Clear Media, a former Chinese subsidiary of the firm, bribed officials with gift cards, golf clubs and vases, among other gifts, from at least 2012 through 2017, the SEC alleged in its Thursday settlement order. The firm also developed an “off-book cash fund” for payments to undisclosed consultants, the agency said.
“As the SEC’s resolution acknowledges, the company cooperated with the SEC throughout its investigation; has since sold its entire interest in Clear Media; and has undertaken a number of actions to enhance and strengthen its compliance policies and procedures and related recordkeeping and internal controls,” Clear Channel said in an emailed statement.
The company said it will make a series of payments over the following year, and that it had earlier recorded a liability for the entire amount in anticipation of a settlement. It also said that the US Justice Department has declined to pursue any charges against the firm.

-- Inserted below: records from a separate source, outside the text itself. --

(* ===== verification/SocketManager.v ===== *)
(** The socket layer (socket/socket_manager.cpp, server_socket.cpp,
    client_socket.cpp, peer_point.cpp, packet_interface.cpp,
    socket_exception.cpp and their headers): the registry of listening sockets,
    client sockets and connections, and the callbacks by which the event loop
    hands data to the packet handlers.

    Objects created with [new] live in stores keyed by their address, so that a
    use after [delete] is a fault. The answers of the system calls are
    arguments; the open descriptors are part of the state. *)
From stdpp Require Import pretty sorting.
From S2P Require Import Prelude EvBuffer BufferEvent.

(** * Objects and state *)

Definition SERVER_TYPE : Z := 1.
Definition CLIENT_TYPE : Z := 2.
Definition RECV_BLOCK_SIZE : Z := 1024.

(** [_Vfd] is set by [Start]; [_PacketClass] is the address of the packet
    handler, [None] for the null pointer the constructors accept. *)
Record clsServerSocket := mkServer {
  ss_Vfd : option Z;
  ss_Port : Z;
  ss_MaxNumber : Z;
  ss_PacketClass : option Z
}.

Record clsClientSocket := mkClient {
  cs_Ip : string;
  cs_Port : Z;
  cs_Vfd : Z;
  cs_PacketClass : option Z
}.

(** [_BuffEv] is the address of the buffered event. *)
Record clsPeerPoint := mkPeer {
  pp_Vfd : Z;
  pp_VfdType : Z;
  pp_BuffEv : Z;
  pp_Status : Z
}.

(** The five maps of [class SocketManager], from descriptors to addresses. *)
Record SocketManager := mkSocketManager {
  ServerObjList : gmap Z Z;
  ClientObjList : gmap Z Z;
  PeerObjList : gmap Z Z;
  PeerVfd2ServerObj : gmap Z Z;
  PeerVfd2ClientObj : gmap Z Z
}.

(** The global [Manager] and the heap. [listeners] are the events added for
    [NewConnect], with their argument; [fds] the open descriptors; [n_alloc]
    and [n_evadd] answer for the allocator and the event mechanism. *)
Record net (P : Type) := mkNet {
  Manager : SocketManager;
  servers : gmap Z clsServerSocket;
  clients : gmap Z clsClientSocket;
  peers : gmap Z clsPeerPoint;
  bevs : gmap Z bufferevent;
  packets : gmap Z P;
  next_addr : Z;
  listeners : list (Z * Z);
  fds : gset Z;
  stdout : list string;
  n_alloc : Z -> bool;
  n_evadd : bool
}.
Arguments mkNet {P}. Arguments Manager {P}. Arguments servers {P}. Arguments clients {P}.
Arguments peers {P}. Arguments bevs {P}. Arguments packets {P}. Arguments next_addr {P}.
Arguments listeners {P}. Arguments fds {P}. Arguments stdout {P}. Arguments n_alloc {P}.
Arguments n_evadd {P}.

(** [class SocketError]: the message is a pointer, [None] once what it points
    to is gone. *)
Record SocketError := mkSocketError {
  se_Vfd : Z;
  se_ErrNo : Z;
  se_ErrMsg : option string
}.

Clear Channel didn’t admit to or deny the the SEC’s findings. The firm sold its interest in Clear Media in 2020.
“Despite repeated red flags raised by its internal auditors, Clear Channel failed to address the deficient internal accounting controls that allowed Clear Media to continue these improper payments for many years,” Charles Cain, the head of the SEC’s anti-bribery enforcement unit, said in a statement.
Clear Channel Outdoor was majority owned by iHeartMedia Inc. before separating in 2019, after iHeartMedia went bankrupt.